I’m going to ask you to try something too. Stick around but lay off this thread. Talk about other subjects here on Dims with some of the same people weighing in here. Focus on something other than your own insecurities for a while. Maybe there’s an interest you share with another member here that can be a nice relief valve for you to talk about.

All of us are battling demons in some way shape or form. Every last one of us. You’re not alone in that regard so stop acting like it.


----------



## FleurBleu (May 16, 2019)

@Anjula 
"exercise produce endorphins, endorphins make you happy(...)”

It's from Legally Blonde and goes "... and happy people don't shoot their husbands." (She is defending an alleged murderer.)


----------



## Anjula (May 16, 2019)

FleurBleu said:


> @Anjula
> "exercise produce endorphins, endorphins make you happy(...)”
> 
> It's from Legally Blonde and goes "... and happy people don't shoot their husbands." (She is defending an alleged murderer.)


THEY JUST DON’T!


----------



## Emmy (May 16, 2019)

Peter_emrys said:


> I struggle with low self-esteem and depression. It is not severe enough to ever affect my ability to function on a daily basis, but it is almost always present in the back of my mind. And I know I shouldn't feel guilty about not being attracted to big girls. But I also know that dating is a numbers game and just figured the odds of finding a woman close to my age who would be able to look past it and my lack of experience and also be compatible are small enough without looking for that in the unicorn that is the petite or average weight FFA. I'm sure she exists, I just can't envision any realistic way to find her.

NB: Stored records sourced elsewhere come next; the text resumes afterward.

Lemma list_ascii_app s t : list_ascii_of_string (s +:+ t) = list_ascii_of_string s ++ list_ascii_of_string t.
Proof. induction s as [|c s IH]; cbn; [done|by rewrite IH]. Qed.
Lemma chars_inj s s' : list_ascii_of_string s = list_ascii_of_string s' → s = s'.
Proof. intros E. rewrite <- (string_of_list_ascii_of_string s), <- (string_of_list_ascii_of_string s'). by rewrite E. Qed.

(** The value of a hexadecimal digit *)
Definition hex_digit_value (c : ascii) : option N :=
  let n := N_of_ascii c in
  if ((48 <=? n)%N && (n <=? 57)%N)%bool then Some (n - 48)%N
  else if ((97 <=? n)%N && (n <=? 102)%N)%bool then Some (n - 87)%N
  else if ((65 <=? n)%N && (n <=? 70)%N)%bool then Some (n - 55)%N
  else None.

(** [s.split(c)] for a one-character separator. *)
Fixpoint split_char (c : ascii) (s : string) : list string :=
  match s with
  | EmptyString => [EmptyString]
  | String a s' =>
      if Ascii.eqb a c then EmptyString :: split_char c s'
      else match split_char c s' with
           | [] => [String a EmptyString]
           | l :: ls => String a l :: ls
           end
  end.

Definition newline : ascii := "010".

(** Splitting a text of newline-terminated lines gives back the lines, and
    the empty string after the last newline. *)
Lemma split_char_line c l s :
  str_forallb (λ a, negb (Ascii.eqb a c)) l = true →
  split_char c (l +:+ String c s) = l :: split_char c s.
Proof.
  induction l as [|a l IH]; simpl; intros H.
  - by rewrite Ascii.eqb_refl.
  - apply andb_true_iff in H as [Ha Hl]. apply negb_true_iff in Ha. rewrite Ha.
    rewrite IH by done. done.
Qed.

Fixpoint concat_lines (ls : list string) : string :=
  match ls with
  | [] => ""
  | l :: ls' => l +:+ String newline (concat_lines ls')
  end.

Lemma split_concat_lines ls :
  Forall (λ l, str_forallb (λ a, negb (Ascii.eqb a newline)) l = true) ls →
  split_char newline (concat_lines ls) = ls ++ [""].
Proof.
  induction 1 as [|l ls Hl _ IH]; simpl; [done|].
  rewrite split_char_line by done. by rewrite IH.
Qed.

(** [t.indexOf(s) >= 0] *)
Fixpoint occurs (s t : string) : bool :=
  String.prefix s t || match t with EmptyString => false | String _ t' => occurs s t' end.

Lemma prefix_app s t : String.prefix s (s +:+ t) = true.
Proof. induction s as [|c s IH]; [by destruct t|]. simpl. by destruct (ascii_dec c c). Qed.

Lemma prefix_inv s t : String.prefix s t = true → ∃ u, t = s +:+ u.
Proof.
  revert t. induction s as [|c s IH]; intros t H; [by exists t|]. destruct t as [|c' t]; [done|]. simpl in H.
  destruct (ascii_dec c c') as [<-|]; [|done]. destruct (IH t H) as [u ->]. by exists u.
Qed.

Lemma occurs_spec s t : occurs s t = true ↔ ∃ pre post, t = pre +:+ s +:+ post.
Proof.
  split.
  - induction t as [|c t IH]; cbn [occurs]; intros H; apply orb_true_iff in H as [H|H]; try done.
    + destruct (prefix_inv _ _ H) as [u Hu]. by exists "", u.
    + destruct (prefix_inv _ _ H) as [u Hu]. by exists "", u.
    + destruct (IH H) as (pre & post & ->). by exists (String c pre), post.
  - intros (pre & post & ->). induction pre as [|c pre IH].
    + cbn [append]. pose proof (prefix_app s post) as H. destruct (s +:+ post); cbn [occurs]; by rewrite H.
    + cbn [append occurs]. by rewrite IH, orb_true_r.
Qed.

(** ** Outcomes of work that may not end *)

Inductive outcome (A : Type) :=
| Done (a : A)
| Fails (e : exn)
| Unfinished.
Arguments Done {A} a.
Arguments Fails {A} e.
Arguments Unfinished {A}.

#[export] Instance outcome_ret : MRet outcome := @Done.
#[export] Instance outcome_bind : MBind outcome := λ A B f o,
  match o with Done a => f a | Fails e => Fails e | Unfinished => Unfinished end.

Lemma Done_bind {A B} (a : A) (f : A → outcome B) : Done a ≫= f = f a.
Proof. done. Qed.

Definition of_res {A} (r : res A) : outcome A := match r with Ret a => Done a | Throw e => Fails e end.

(** ** Association lists with unique keys *)

Section assoc.
Context {V : Type}.
Implicit Types (ps : list (string * V)).

Fixpoint assoc (k : string) ps : option V :=
  match ps with
  | [] => None
  | (k', v) :: ps' => if String.eqb k k' then Some v else assoc k ps'
  end.

Fixpoint assoc_update (k : string) (v : V) ps : list (string * V) :=
  match ps with
  | [] => []
  | (k', v') :: ps' =>
      if String.eqb k k' then (k', v) :: ps' else (k', v') :: assoc_update k v ps'
  end.

Lemma assoc_None k ps : assoc k ps = None ↔ k ∉ ps.*1.
Proof.
  induction ps as [|[k' v] ps IH]; csimpl; [set_solver|].
  destruct (String.eqb k k') eqn:E; bool_prop; subst; set_solver.
Qed.

Lemma assoc_elem k v ps : assoc k ps = Some v → (k, v) ∈ ps.
Proof.
  induction ps as [|[k' v'] ps IH]; csimpl; [done|].
  destruct (String.eqb k k') eqn:E; bool_prop; intros; simplify_eq; set_solver.
Qed.

Lemma assoc_update_keys k v ps : (assoc_update k v ps).*1 = ps.*1.
Proof.
  induction ps as [|[k' v'] ps IH]; csimpl; [done|].
  destruct (String.eqb k k'); csimpl; congruence.
Qed.

Lemma assoc_update_eq k v ps :
  assoc k (assoc_update k v ps) = match assoc k ps with Some _ => Some v | None => None end.
Proof.
  induction ps as [|[k' v'] ps IH]; csimpl; [done|].
  destruct (String.eqb k k') eqn:E; csimpl; rewrite E; done.
Qed.

Lemma assoc_update_ne k k' v ps : k ≠ k' → assoc k' (assoc_update k v ps) = assoc k' ps.
Proof.
  intros Hne. induction ps as [|[k'' v'] ps IH]; csimpl; [done|].
  destruct (String.eqb k k'') eqn:E; csimpl; bool_prop; subst.
  - by rewrite (proj2 (String.eqb_neq _ _)) by done.
  - by rewrite IH.
Qed.

Lemma assoc_app k ps qs :
  assoc k (ps ++ qs) = match assoc k ps with Some v => Some v | None => assoc k qs end.
Proof.
  induction ps as [|[k' v'] ps IH]; csimpl; [done|]. by destruct (String.eqb k k').
Qed.
End assoc.

Lemma assoc_deleted {V} k k' (ps : list (string * V)) :
  assoc k' (List.filter (λ kv, negb (String.eqb kv.1 k)) ps) = if String.eqb k' k then None else assoc k' ps.
Proof.
  induction ps as [|[x v] ps IH]; cbn [List.filter assoc fst]; [by case_match|].
  destruct (String.eqb x k) eqn:E; cbn [negb assoc].
  - rewrite IH. apply String.eqb_eq in E as ->. by destruct (String.eqb k' k).
  - rewrite IH. destruct (String.eqb k' x) eqn:E2; [|done]. apply String.eqb_eq in E2 as ->. by rewrite E.
Qed.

women are attracted to confidence. There is nothing more attractive than a man who knows what he wants, and it sounds like you do! Being big probably isn't the issue here, cuz what girl doesnt want to be picked up and twirled around by a big guy


----------



## lille (May 16, 2019)

Also people with depression are lovable. There’s plenty of us here with mental illness and partners. I have a serious anxiety disorder and have battled depression myself. But you need to work on yourself. I know you said finding a therapist is hard but medications do not change your though patterns and that seems to be a big part of your issue.


----------



## wrenchboy (May 16, 2019)

First off I understand depression. Because I have depression myself. 

When someone like Robin Williams, Chris Cornell or too many others commit suicide every one says the same thing. "Why didn't he or she get help"
Those people don't understand depression. It is the depression that prevents you from seeking help. A catch 22.
Thank you for seeking help even if it is just this thread. You have helped out more people than you realize. People read this and don't add comments and also are not even a member take something away from this. "Holy crap! I feel like him too" And silently thank all the people that do try to help.
As far as therapy, meds whatever keep trying. There is not a one size fits all. If one med doesn't help try another. If one therapist doesn't help try another until you find one that works for you. 
As far as looking for a mate the number one thing is confidence. We can't say it enough. 
Lastly, the road is a bitch. Life sucks. Nothing in this life comes easy. We ALL have to work hard to get the things that we want. I see you down the road maybe 1 year maybe 5 years and you will look back and see how far you have come and be proud of your self. 
The people that run the Boston marathon start with one step. Some stumble along the way and some finish with glory. 
Dude, It is time to take that step. I don't know you but I believe that you can achieve glory.


----------



## Starling (May 17, 2019)

Reading through, this thread really went off the rails, so I’m just going to address your first post.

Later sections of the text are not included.